Lemma emits_sleep (ms : Z) : P (ESleep ms) -> emits (Dev := Dev) P (sleep ms).
Proof. intros HP. apply post_sleep_any; intros; by repeat constructor. Qed.

Lemma emits_call {A} (ev : Event) (op : Dev -> Dev * reply A) :
  P ev -> emits (Dev := Dev) P (call ev op).
Proof. intros HP. apply post_call; intros; by repeat constructor. Qed.

Lemma emits_bind {A B} (m : M Dev A) (f : A -> M Dev B) :
  emits (Dev := Dev) P m -> (forall a, emits (Dev := Dev) P (f a)) -> emits (Dev := Dev) P (bind m f).
Proof.
  intros Hm Hf. eapply post_bind_with; [exact Hm|..]; simpl.
  - intros t1 a Ht1. eapply post_mono; [apply Hf|].
    intros t2 r2 Ht2. by apply Forall_app.
  - auto.
Qed.

Lemma emits_try_catch {A} (m : M Dev A) (h : exn -> M Dev A) :
  emits (Dev := Dev) P m -> (forall e, emits (Dev := Dev) P (h e)) -> emits (Dev := Dev) P (try_catch m h).
Proof.
  intros Hm Hh. eapply post_try_catch_with; [exact Hm|..]; simpl.
  - auto.
  - intros t1 e Ht1. eapply post_mono; [apply Hh|].
    intros t2 r2 Ht2. by apply Forall_app.
Qed.

End Emits.

Ltac emits_step :=
  lazymatch goal with
  | |- emits _ (bind _ _) => apply emits_bind; [|intros ?]
  | |- emits _ (ret _) => apply emits_ret
  | |- emits _ (raise _) => apply emits_raise
  | |- emits _ (print _) => apply emits_print; reflexivity
  | |- emits _ (sleep _) => apply emits_sleep; reflexivity
  | |- emits _ (call _ _) => apply emits_call; reflexivity
  | |- emits _ (try_catch _ _) => apply emits_try_catch; [|intros ?]
  | |- emits _ (match ?x with _ => _ end) => destruct x
  | |- emits _ (if ?b then _ else _) => destruct b
  end; cbn [negb repeat_times].

Ltac emits_steps :=
  repeat (emits_step;
          unfold dump, findViewById, findViewsContainingText,
            findViewsWithContentDescriptionRe, findViewsWithAttribute,
            touch, shell, drag, connectToDeviceOrExit).

(** ** Draft-only mode *)

Section DraftFacts.
Context {Dev : Type} `{ViewClient Dev}.
Variables (phone_number message : string).

Lemma send_sms_loop_emits (P : Event -> Prop) (draft : bool) (attempts : list nat) :
  (forall attempt, emits P (attempt_step phone_number message draft attempt)) ->
  emits P (send_sms_loop phone_number message draft attempts).
Proof.
  intros Hstep. induction attempts as [|attempt rest IH]; simpl.
  - apply emits_raise.
  - apply emits_bind; [apply Hstep|]. intros [|]; [exact IH|apply emits_ret].
Qed.

Lemma draft_attempt_not_send_related (attempt : nat) :
  emits (fun ev => send_related ev = false)
        (attempt_step phone_number message true attempt).
Proof. unfold attempt_step, attempt_body, attempt_except. emits_steps. Qed.

Lemma draft_attempt_ending (attempt : nat) :
  post (attempt_body phone_number message true attempt) (draft_ending message).
Proof.
  unfold attempt_body, draft_ending. post_steps; simpl; auto.
Qed.

End DraftFacts.

(** C8.  In draft-only mode no run of [send_sms] looks up the send button
    or prints any of the lines that lead to the tap on it or to the fallback
    key; and in every attempt, once the message is announced, the script only
    types it, sleeps and reports the draft: no tap, no key event and no
    lookup follows the text, whatever the recipient, the message and the
    device. *)
Theorem draft_never_sends {Dev : Type} `{ViewClient Dev}
    (phone_number message : string) (d : Dev) :
  Forall (fun ev => send_related ev = false)
         (trace_of (send_sms phone_number message true d))
  /\ forall attempt,
       let run := attempt_body phone_number message true attempt d in
       match result_of run with
       | Ok ReturnTrue =>
           after_typing (trace_of run)
           = Some [EShell (input_text message); ESleep 2000; EPrint MsgSavedAsDraft]
       | Ok Continue => after_typing (trace_of run) = None
       | Raise _ =>
           after_typing (trace_of run) = None
           \/ after_typing (trace_of run) = Some [EShell (input_text message)]
       end.
Proof.
  split.
  - apply (send_sms_loop_emits phone_number message _ true (seq 0 max_retries)).
    apply draft_attempt_not_send_related.
  - intros attempt. apply (draft_attempt_ending phone_number message attempt d).
Qed.

(** ** The retry loop of [send_sms] *)

Section RetryFacts.
Context {Dev : Type} `{ViewClient Dev}.
Variables (phone_number message : string) (draft : bool).

Lemma attempt_step_outcome (attempt : nat) :
  post (attempt_step phone_number message draft attempt) (attempt_outcome attempt).
Proof.
  unfold attempt_step, attempt_body, attempt_except.
  post_steps; simpl; eauto.
Qed.

Lemma send_sms_post :
  post (send_sms phone_number message draft) (send_sms_outcome phone_number).
Proof.
  unfold send_sms, send_sms_outcome, failed_attempts. simpl.
  eapply post_bind_with; [apply (attempt_step_outcome 0)|..]; simpl.
  2:{ intros t1 e (Ht1 & _ & Hmsg). right. split; [done|]. by left. }
  intros t1 [|] Ht1; [|apply post_ret; rewrite app_nil_r; auto].
  eapply post_bind_with; [apply (attempt_step_outcome 1)|..]; simpl.
  2:{ intros t2 e (Ht2 & _ & Hmsg). right. split; [done|].
      right. unfold failed_attempts in *. by rewrite collect_app, Ht1, Ht2. }
  intros t2 [|] Ht2.
  2:{ apply post_ret. unfold failed_attempts in *.
      rewrite !collect_app, Ht1, Ht2. simpl. auto. }
  eapply post_bind_with; [apply (attempt_step_outcome 2)|..]; simpl.
  2:{ intros t3 e (_ & Hlt & _). unfold max_retries in Hlt. lia. }
  intros t3 [|] Ht3.
  - apply post_raise. left. split; [done|]. unfold failed_attempts in *.
    by rewrite !collect_app, Ht1, Ht2, Ht3.
  - apply post_ret. unfold failed_attempts in *.
    rewrite !collect_app, Ht1, Ht2, Ht3. simpl. auto.
Qed.

(** An attempt that does not find the Start Chat button says so, waits
    and goes on to the next attempt. *)
Lemma attempt_step_absent (attempt : nat) (d d' : Dev) :
  start_chat_absent d d' ->
  attempt_step phone_number message draft attempt d
  = (d', [EDump; EFindViewById START_CHAT_ID; EFindViewsContainingText "Start chat";
          EPrint (MsgNoStartChat (attempt + 1) max_retries); ESleep 2000],
     Ok Continue).
Proof.
  intros (d1 & d2 & Hdump & Hid & Htext).
  apply try_catch_ok. unfold attempt_body, dump, findViewById, findViewsContainingText.
  rewrite (bind_ok _ _ _ _ _ _ (call_fine _ _ _ _ _ Hdump)). cbv beta iota.
  rewrite (bind_ok _ _ _ _ _ _ (call_fine _ _ _ _ _ Hid)). cbv beta iota.
  assert (Hhead :
    (start_chat_elements <- call (EFindViewsContainingText "Start chat")
                                 (vc_findViewsContainingText "Start chat");;
     ret (head start_chat_elements)) d2
    = (d', [EFindViewsContainingText "Start chat"], Ok None)).
  { rewrite (bind_ok _ _ _ _ _ _ (call_fine _ _ _ _ _ Htext)). reflexivity. }
  rewrite (bind_ok _ _ _ _ _ _ Hhead). reflexivity.
Qed.

End RetryFacts.

(** C1.  A call of [send_sms] makes at most three attempts: the trace
    reports the failed attempts in order, at most two of them when the call
    returns, and the "failed after 3 attempts" error is raised only with
    attempts 1, 2 and 3 all reported as failed (any other exception is one
    the device raised while an earlier attempt was being unwound).  When the
    Start Chat lookup finds nothing in attempts 1 and 2 and the third
    attempt runs to its [return True], the call returns [True] on the third
    attempt and raises nothing. *)
Theorem send_sms_three_attempts {Dev : Type} `{ViewClient Dev}
    (phone_number message : string) (draft : bool) (d : Dev) :
  (let run := send_sms phone_number message draft d in
   match result_of run with
   | Ok b =>
       b = true
       /\ (failed_attempts (trace_of run) = []
           \/ failed_attempts (trace_of run) = [1%nat]
           \/ failed_attempts (trace_of run) = [1%nat; 2%nat])
   | Raise e =>
       (e = send_failed phone_number
        /\ failed_attempts (trace_of run) = [1%nat; 2%nat; 3%nat])
       \/ ((exists msg, e = ViewClientError msg)
           /\ (failed_attempts (trace_of run) = [1%nat]
               \/ failed_attempts (trace_of run) = [1%nat; 2%nat]))
   end)
  /\ (forall (d1 d2 d3 : Dev) (t3 : list Event),
        start_chat_absent d d1 ->
        start_chat_absent d1 d2 ->
        attempt_body phone_number message draft 2 d2 = (d3, t3, Ok ReturnTrue) ->
        send_sms phone_number message draft d
        = (d3,
           [EDump; EFindViewById START_CHAT_ID; EFindViewsContainingText "Start chat";
            EPrint (MsgNoStartChat 1 3); ESleep 2000;
            EDump; EFindViewById START_CHAT_ID; EFindViewsContainingText "Start chat";
            EPrint (MsgNoStartChat 2 3); ESleep 2000] ++ t3,
           Ok true)).
Proof.
  split; [apply (send_sms_post phone_number message draft d)|].
  intros d1 d2 d3 t3 Habs1 Habs2 Hthird.
  unfold send_sms. simpl.
  rewrite (bind_ok _ _ _ _ _ _ (attempt_step_absent _ _ _ 0 _ _ Habs1)). cbv beta iota.
  rewrite (bind_ok _ _ _ _ _ _ (attempt_step_absent _ _ _ 1 _ _ Habs2)). cbv beta iota.
  assert (Hstep : attempt_step phone_number message draft 2 d2 = (d3, t3, Ok ReturnTrue))
    by (by apply try_catch_ok).
  rewrite (bind_ok _ _ _ _ _ _ Hstep). simpl.
  by rewrite app_nil_r.
Qed.

Lemma send_sms_three_attempts_witness :
  result_of (@send_sms nat (simulated late_start_chat) "+14155552671" "hi" false 0%nat)
  = Ok true.
Proof.
  erewrite (proj2 (@send_sms_three_attempts nat (simulated late_start_chat)
                     "+14155552671" "hi" false 0%nat) 3%nat 6%nat);
    [reflexivity
    |exists 1%nat, 2%nat; split_and!; reflexivity
    |exists 4%nat, 5%nat; split_and!; reflexivity
    |vm_compute; reflexivity].
Defined.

------------------------------------

REQUIRED ACTION:
Every line above in which the word "left" is present must be copied into the answer.

RESPONSE TO THE EXERCISE:
  2:{ intros t1 e (Ht1 & _ & Hmsg). right. split; [done|]. by left. }
  - apply post_raise. left. split; [done|]. unfold failed_attempts in *.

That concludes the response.